Problem requirements: Your task is to find every line of the listing that includes "single" and copy it.
____
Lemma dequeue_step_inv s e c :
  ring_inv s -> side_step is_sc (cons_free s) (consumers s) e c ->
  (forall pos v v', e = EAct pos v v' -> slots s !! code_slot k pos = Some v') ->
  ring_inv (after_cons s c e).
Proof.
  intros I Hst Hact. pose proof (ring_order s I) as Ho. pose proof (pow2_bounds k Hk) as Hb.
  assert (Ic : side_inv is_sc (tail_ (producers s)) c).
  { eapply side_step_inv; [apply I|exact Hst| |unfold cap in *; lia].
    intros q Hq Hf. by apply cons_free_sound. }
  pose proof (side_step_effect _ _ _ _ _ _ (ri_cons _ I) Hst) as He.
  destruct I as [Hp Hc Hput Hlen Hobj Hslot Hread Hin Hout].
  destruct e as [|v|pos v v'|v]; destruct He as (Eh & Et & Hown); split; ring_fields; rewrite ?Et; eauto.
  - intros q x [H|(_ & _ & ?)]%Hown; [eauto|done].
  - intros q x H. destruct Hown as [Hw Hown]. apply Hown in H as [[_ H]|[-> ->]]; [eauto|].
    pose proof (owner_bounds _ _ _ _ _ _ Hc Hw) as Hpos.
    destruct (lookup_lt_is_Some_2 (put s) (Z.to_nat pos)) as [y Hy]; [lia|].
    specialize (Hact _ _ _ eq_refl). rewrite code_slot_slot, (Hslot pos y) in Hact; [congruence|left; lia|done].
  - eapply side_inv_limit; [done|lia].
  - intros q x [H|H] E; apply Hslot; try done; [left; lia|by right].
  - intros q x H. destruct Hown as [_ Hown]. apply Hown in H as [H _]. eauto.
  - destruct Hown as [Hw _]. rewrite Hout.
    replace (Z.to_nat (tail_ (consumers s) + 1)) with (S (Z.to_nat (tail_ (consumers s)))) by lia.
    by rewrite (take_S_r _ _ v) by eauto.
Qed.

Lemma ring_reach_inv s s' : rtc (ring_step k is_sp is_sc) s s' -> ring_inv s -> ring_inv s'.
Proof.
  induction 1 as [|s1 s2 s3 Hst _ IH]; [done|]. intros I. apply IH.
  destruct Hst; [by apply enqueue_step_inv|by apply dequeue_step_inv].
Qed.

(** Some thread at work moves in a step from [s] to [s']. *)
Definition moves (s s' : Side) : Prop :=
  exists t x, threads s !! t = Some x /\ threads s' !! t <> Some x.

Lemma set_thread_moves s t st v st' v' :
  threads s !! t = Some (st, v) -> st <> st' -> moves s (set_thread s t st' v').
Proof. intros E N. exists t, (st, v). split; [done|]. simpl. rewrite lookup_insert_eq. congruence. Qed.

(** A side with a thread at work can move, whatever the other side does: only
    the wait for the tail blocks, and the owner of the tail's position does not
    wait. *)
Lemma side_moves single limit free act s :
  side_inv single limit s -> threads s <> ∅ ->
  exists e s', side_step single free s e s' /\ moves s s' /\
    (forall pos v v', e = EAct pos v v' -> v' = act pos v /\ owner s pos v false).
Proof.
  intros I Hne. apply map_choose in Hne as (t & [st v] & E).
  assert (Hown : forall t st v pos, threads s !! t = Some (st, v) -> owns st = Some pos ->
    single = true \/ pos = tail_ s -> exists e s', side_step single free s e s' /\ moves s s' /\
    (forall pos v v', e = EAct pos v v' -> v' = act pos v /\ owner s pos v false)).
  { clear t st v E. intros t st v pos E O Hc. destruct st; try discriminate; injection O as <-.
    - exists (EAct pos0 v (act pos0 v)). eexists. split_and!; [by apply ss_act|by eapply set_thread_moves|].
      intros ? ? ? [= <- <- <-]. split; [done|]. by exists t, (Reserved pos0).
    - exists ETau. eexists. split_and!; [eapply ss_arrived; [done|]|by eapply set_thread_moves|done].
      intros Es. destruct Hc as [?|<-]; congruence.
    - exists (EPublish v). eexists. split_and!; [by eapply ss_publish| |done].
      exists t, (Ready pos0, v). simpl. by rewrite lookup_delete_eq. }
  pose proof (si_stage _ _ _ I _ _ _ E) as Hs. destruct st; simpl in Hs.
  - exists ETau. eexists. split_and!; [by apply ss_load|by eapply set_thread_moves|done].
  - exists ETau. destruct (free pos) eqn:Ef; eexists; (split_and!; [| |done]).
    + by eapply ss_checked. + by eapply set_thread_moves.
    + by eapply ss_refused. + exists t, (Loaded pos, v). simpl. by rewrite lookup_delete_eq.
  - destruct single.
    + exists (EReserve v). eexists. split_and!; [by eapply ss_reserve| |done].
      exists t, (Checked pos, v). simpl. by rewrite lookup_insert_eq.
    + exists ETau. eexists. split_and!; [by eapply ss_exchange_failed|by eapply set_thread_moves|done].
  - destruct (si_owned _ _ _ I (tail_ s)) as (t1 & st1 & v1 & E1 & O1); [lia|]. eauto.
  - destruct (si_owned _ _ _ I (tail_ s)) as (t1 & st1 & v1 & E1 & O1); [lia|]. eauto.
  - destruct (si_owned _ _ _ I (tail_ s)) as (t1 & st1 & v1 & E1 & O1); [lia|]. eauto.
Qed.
____
Finished exercise:
Lemma side_moves single limit free act s :
  side_inv single limit s -> threads s <> ∅ ->
  exists e s', side_step single free s e s' /\ moves s s' /\
    single = true \/ pos = tail_ s -> exists e s', side_step single free s e s' /\ moves s s' /\
  - destruct single.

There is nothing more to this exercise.